A draft of the updated National Cyber Incident Response Plan was unveiled this week, promising a more robust approach to handling cyber incidents and enhancing coordination between the government and private sector stakeholders. The plan, which is open for public feedback until January 15, 2025, aims to provide flexible response strategies that cater to the unique needs of different sectors while clearly defining the roles of various federal agencies.
Jeff Greene, the executive assistant director of cybersecurity at the Cybersecurity and Infrastructure Security Agency (CISA), highlighted the collaborative effort that went into developing the updated plan. Over 150 experts from 66 organizations, including key public-private partners, were involved in shaping the new framework, which is a response to the evolving cyber threat landscape.

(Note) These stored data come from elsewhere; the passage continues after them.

(** Modelled from the spec: the pattern [RE_TASK_ID] of [constants.py],
    which is not among the sources.  It parses a book id "into
    (whole-number part, optional sub-part letter/number)"; the ids of the
    specification are [12], [13], [14а], [14б] and the dotted [12.3].
    The whole number is the leading run of digits, the sub-part is what
    follows it (behind the dot, if there is one); an id without sub-part
    leaves both groups unset, and the code reads [group()] then. *)
Definition task_id_match (id : str) : option Match :=
  let '(whole, rest) := span_digits id in
  match whole, rest with
  | [], _ => None
  | _ :: _, [] =>
      Some {| m_group0 := id; m_groups := [None; None];
              m_end := length id |}
  | _ :: _, c :: part =>
      Some {| m_group0 := id;
              m_groups := [Some whole;
                           Some (if (c =? 46)%N then part else rest)];
              m_end := length id |}
  end.

(** Modelled from the spec: the pattern [RE_ANSWER_TEXT] of
    [constants.py] behind a task number, which locates "the answer block
    anchored at the whole-number id".  In scenarios 3 and 4 a block is a
    paragraph of the answers: the number, a dot and the answer, as in
    ["12. 42 см"] and ["14. а) 5; б) 7"].  The search takes the first
    line that starts with the number and a dot; group 1 is the rest of
    that line, and [pos] is the offset of the line in the text. *)
Fixpoint answer_text_match (number : str) (ls : list str) (pos : nat)
  : option Match :=
  match ls with
  | [] => None
  | line :: ls =>
      match strip_prefix (number ++ [46%N]) line with
      | Some answer =>
          Some {| m_group0 := line; m_groups := [Some answer];
                  m_end := pos + length line |}
      | None => answer_text_match number ls (pos + length line + 1)
      end
  end.

(** Modelled from the spec: the pattern [RE_PART_ANSWER] of
    [constants.py] behind a sub-part id, the "second, narrower pattern
    confined to the matched whole-answer span".  In scenario 4 the parts
    of the block ["а) 5; б) 7"] are ["5"] and ["7"]: a part is the
    sub-part id, a closing bracket and the answer, up to the next [';']
    or the end.  The search takes the first place where the id and the
    bracket stand; group 1 is the answer of the part. *)
Fixpoint part_answer_match (part : str) (text : str) (pos : nat)
  : option Match :=
  match strip_prefix (part ++ [41%N]) text with
  | Some rest =>
      let answer := until_semicolon rest in
      Some {| m_group0 := part ++ 41%N :: answer;
              m_groups := [Some answer];
              m_end := pos + length part + 1 + length answer |}
  | None =>
      match text with
      | [] => None
      | _ :: text => part_answer_match part text (S pos)
      end
  end.

(** The part of [pattern] in front of the pattern named [name]. *)
Definition anchor_of (name pattern : str) : option str :=
  let n := (length pattern - length name)%nat in
  if bool_decide (drop n pattern = name) then Some (take n pattern)
  else None.

(** Modelled from the spec: [re.search] on the three patterns that
    [answer_parser] builds from [constants.py] (the id pattern, a number
    followed by the answer pattern, a sub-part id followed by the part
    pattern), each as given above; the other patterns of the program are
    not needed by the reconciler and find nothing here. *)
Definition search (pattern text : str) : result (option Match) :=
  if bool_decide (pattern = Demo.RE_TASK_ID) then Ok (task_id_match text)
  else
    match anchor_of Demo.RE_ANSWER_TEXT pattern with
    | Some number => Ok (answer_text_match number (lines text) 0)
    | None =>
        match anchor_of Demo.RE_PART_ANSWER pattern with
        | Some part => Ok (part_answer_match part text 0)
        | None => Ok None
        end
    end.

End Scenario.

(** Case analysis on a computation of the error monad that is known to
    return: every step it went through returned. *)
Ltac inv_ok :=
  repeat match goal with
  | H : Raise _ = Ok _ |- _ => discriminate H
  | H : Some (Raise _) = Some (Ok _) |- _ => discriminate H
  | H : Ok _ = Ok _ |- _ => injection H as H
  | H : bind ?r _ = Ok _ |- _ =>
      let E := fresh "E" in destruct r eqn:E; cbn [bind] in H
  | H : (if ?b then _ else _) = Ok _ |- _ =>
      let E := fresh "E" in destruct b eqn:E
  | H : match ?x with _ => _ end = Ok _ |- _ =>
      let E := fresh "E" in destruct x eqn:E
  end.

According to Greene, the ever-changing nature of cyber threats necessitates a proactive and coordinated approach to safeguarding the economy, national security, and public safety. The updated plan takes into account the lessons learned from recent high-profile cyber incidents, such as the SolarWinds hack and the Colonial Pipeline ransomware attack, and outlines structured coordination mechanisms for managing such crises effectively.
One of the key features of the updated plan is the establishment of a White House cyber response group, which will be responsible for driving policy and strategy formulation across public, private, and federal sectors during cyber incidents. Additionally, CISA will lead the Cyber Unified Coordination group to ensure alignment between federal response efforts, sector-specific risk management agencies, and critical infrastructure sectors.
Since its inception in 2018, CISA has been at the forefront of federal responses to major cyber incidents, providing guidance to both public and private sectors on cybersecurity best practices. However, experts have raised concerns about the lack of additional funding and resources, which could potentially hinder the effective implementation of the new strategy.
CISA Director Jen Easterly emphasized the importance of deeper collaboration between the government and the private sector, leveraging the insights gained from past experiences to enhance unity of effort in responding to cyber threats. The draft plan includes specific timeframes for incident response, requiring timely reporting and stakeholder collaboration to improve coordination and planning.
In the event of a cyber incident, the plan outlines the roles of various law enforcement entities, including the Department of Justice, FBI, National Cyber Investigative Joint Task Force, and Secret Service. These agencies will work together to develop and implement threat responses, with CISA taking the lead in coordinating efforts to protect affected entities and their assets.
Overall, the draft National Cyber Incident Response Plan update represents a significant step towards strengthening the nation’s cybersecurity posture and fostering closer collaboration between the government and private sector stakeholders. With the public feedback period open until mid-January, stakeholders have the opportunity to contribute their insights and help shape the future of cyber incident response in the United States.